(* ===== verification/Json.v ===== *)
(** * JSON output

    What the source uses of [encoding/json]: [json.Marshal] of numbers, strings,
    byte slices (standard base64), objects with the field order of the struct,
    and arrays.  Strings are escaped as Go does with HTML escaping on; a byte
    sequence that is not valid UTF-8 is replaced by [\ufffd], one byte at a time. *)

From S2P Require Import Prelude Bytes.
From stdpp Require Import base list strings numbers.
From Stdlib Require Import ZArith Lia Ascii.

Open Scope Z_scope.

Unset Elimination Schemes.
Inductive json :=
| JNum (z : Z)
| JStr (s : string)
| JNull
| JArr (l : list json)
| JObj (l : list (string * json)).
Set Elimination Schemes.

(** ** Decimal numbers *)
Fixpoint dec_digits (fuel : nat) (n : Z) (acc : string) : string :=
  match fuel with
  | O => acc
  | S fuel' =>
      let acc := String (ascii_of_Z (48 + n mod 10)) acc in
      if n / 10 =? 0 then acc else dec_digits fuel' (n / 10) acc
  end.

(** [strconv.FormatInt]; 20 digits hold every [uint64] and [int64]. *)
Definition dec_string (z : Z) : string :=
  if z <? 0 then String "-"%char (dec_digits 20 (- z) "") else dec_digits 20 z "".

(** ** UTF-8 *)
Definition in_range (lo hi b : Z) : bool := (lo <=? b) && (b <=? hi).

(** [utf8.DecodeRune] on a non-empty slice: the rune's width and its value, or
    [None] for [RuneError] of width 1. *)
Definition decode_rune (l : list Z) : option (nat * Z) :=
  match l with
  | b0 :: rest =>
      if b0 <? 128 then Some (1%nat, b0)
      else if in_range 194 223 b0 then
        match rest with
        | b1 :: _ => if in_range 128 191 b1
                     then Some (2%nat, (b0 - 192) * 64 + (b1 - 128)) else None
        | _ => None
        end
      else if in_range 224 239 b0 then
        match rest with
        | b1 :: b2 :: _ =>
            let lo := if b0 =? 224 then 160 else 128 in
            let hi := if b0 =? 237 then 159 else 191 in
            if in_range lo hi b1 && in_range 128 191 b2
            then Some (3%nat, (b0 - 224) * 4096 + (b1 - 128) * 64 + (b2 - 128)) else None
        | _ => None
        end
      else if in_range 240 244 b0 then
        match rest with
        | b1 :: b2 :: b3 :: _ =>
            let lo := if b0 =? 240 then 144 else 128 in
            let hi := if b0 =? 244 then 143 else 191 in
            if in_range lo hi b1 && in_range 128 191 b2 && in_range 128 191 b3
            then Some (4%nat, (b0 - 240) * 262144 + (b1 - 128) * 4096 + (b2 - 128) * 64 + (b3 - 128))
            else None
        | _ => None
        end
      else None
  | [] => None
  end.

(** ** Strings *)
Definition json_escape_ascii (b : Z) : string :=
  if b =? 34 then String "\"%char (String (ascii_of_Z 34) EmptyString)
  else if b =? 92 then "\\"%string
  else if b =? 8 then "\b"%string
  else if b =? 12 then "\f"%string
  else if b =? 10 then "\n"%string
  else if b =? 13 then "\r"%string
  else if b =? 9 then "\t"%string
  else if (b <? 32) || (b =? 60) || (b =? 62) || (b =? 38)
  then "\u00"%string +:+ String (hex_digit (b / 16)) (String (hex_digit (b mod 16)) EmptyString)
  else String (ascii_of_Z b) EmptyString.

(** One step per rune; [length l] steps are enough. *)
Fixpoint json_escape (fuel : nat) (l : list Z) : string :=
  match fuel, l with
  | S fuel', b :: l' =>
      match decode_rune l with
      | None => "\ufffd"%string +:+ json_escape fuel' l'
      | Some (w, r) =>
          if r <? 128 then json_escape_ascii r +:+ json_escape fuel' l'
          else if r =? 8232 then "\u2028"%string +:+ json_escape fuel' (drop w l)
          else if r =? 8233 then "\u2029"%string +:+ json_escape fuel' (drop w l)
          else string_of_bytes (take w l) +:+ json_escape fuel' (drop w l)
      end
  | _, _ => EmptyString
  end.

Definition quote : string := String (ascii_of_Z 34) EmptyString.
Definition json_string (s : string) : string :=
  quote +:+ json_escape (String.length s) (bytes_of_string s) +:+ quote.

(** ** Base64 of a byte slice *)
Definition b64_char (n : Z) : Ascii.ascii :=
  if n <? 26 then ascii_of_Z (65 + n)
  else if n <? 52 then ascii_of_Z (97 + n - 26)
  else if n <? 62 then ascii_of_Z (48 + n - 52)
  else if n =? 62 then "+"%char else "/"%char.

Fixpoint base64 (l : list Z) : string :=
  match l with
  | [] => EmptyString
  | [a] =>
      String (b64_char (a / 4)) (String (b64_char ((a mod 4) * 16)) "==")
  | [a; b] =>
      String (b64_char (a / 4)) (String (b64_char ((a mod 4) * 16 + b / 16))
        (String (b64_char ((b mod 16) * 4)) "="))
  | a :: b :: c :: l' =>
      String (b64_char (a / 4)) (String (b64_char ((a mod 4) * 16 + b / 16))
        (String (b64_char ((b mod 16) * 4 + c / 64)) (String (b64_char (c mod 64)) (base64 l'))))
  end.

(** ** Values *)
Fixpoint join (sep : string) (l : list string) : string :=
  match l with
  | [] => EmptyString
  | [x] => x
  | x :: l' => x +:+ sep +:+ join sep l'
  end.

Fixpoint json_print (j : json) : string :=
  match j with
  | JNum z => dec_string z
  | JStr s => json_string s
  | JNull => "null"
  | JArr l => "["%string +:+ join "," (map json_print l) +:+ "]"
  | JObj l =>
      "{"%string +:+
      join "," (map (fun kv => json_string (fst kv) +:+ ":" +:+ json_print (snd kv)) l) +:+ "}"
  end.

Definition json_bytes (j : json) : list Z := bytes_of_string (json_print j).

Example json_print_escapes :
  json_print (JObj [("a"%string, JStr (string_of_bytes [60; 10; 255; 195; 169])); ("n"%string, JNum 1200)])
  = string_of_bytes ([123; 34; 97; 34; 58; 34] ++ bytes_of_string "\u003c\n\ufffd" ++ [195; 169; 34; 44; 34]
      ++ bytes_of_string "n" ++ [34; 58] ++ bytes_of_string "1200}").
Proof. vm_compute. reflexivity. Qed.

───

Assigned task. From the entries, report each line that includes the word "JObj".

Answer.
| JObj (l : list (string * json)).
  | JObj l =>
  json_print (JObj [("a"%string, JStr (string_of_bytes [60; 10; 255; 195; 169])); ("n"%string, JNum 1200)])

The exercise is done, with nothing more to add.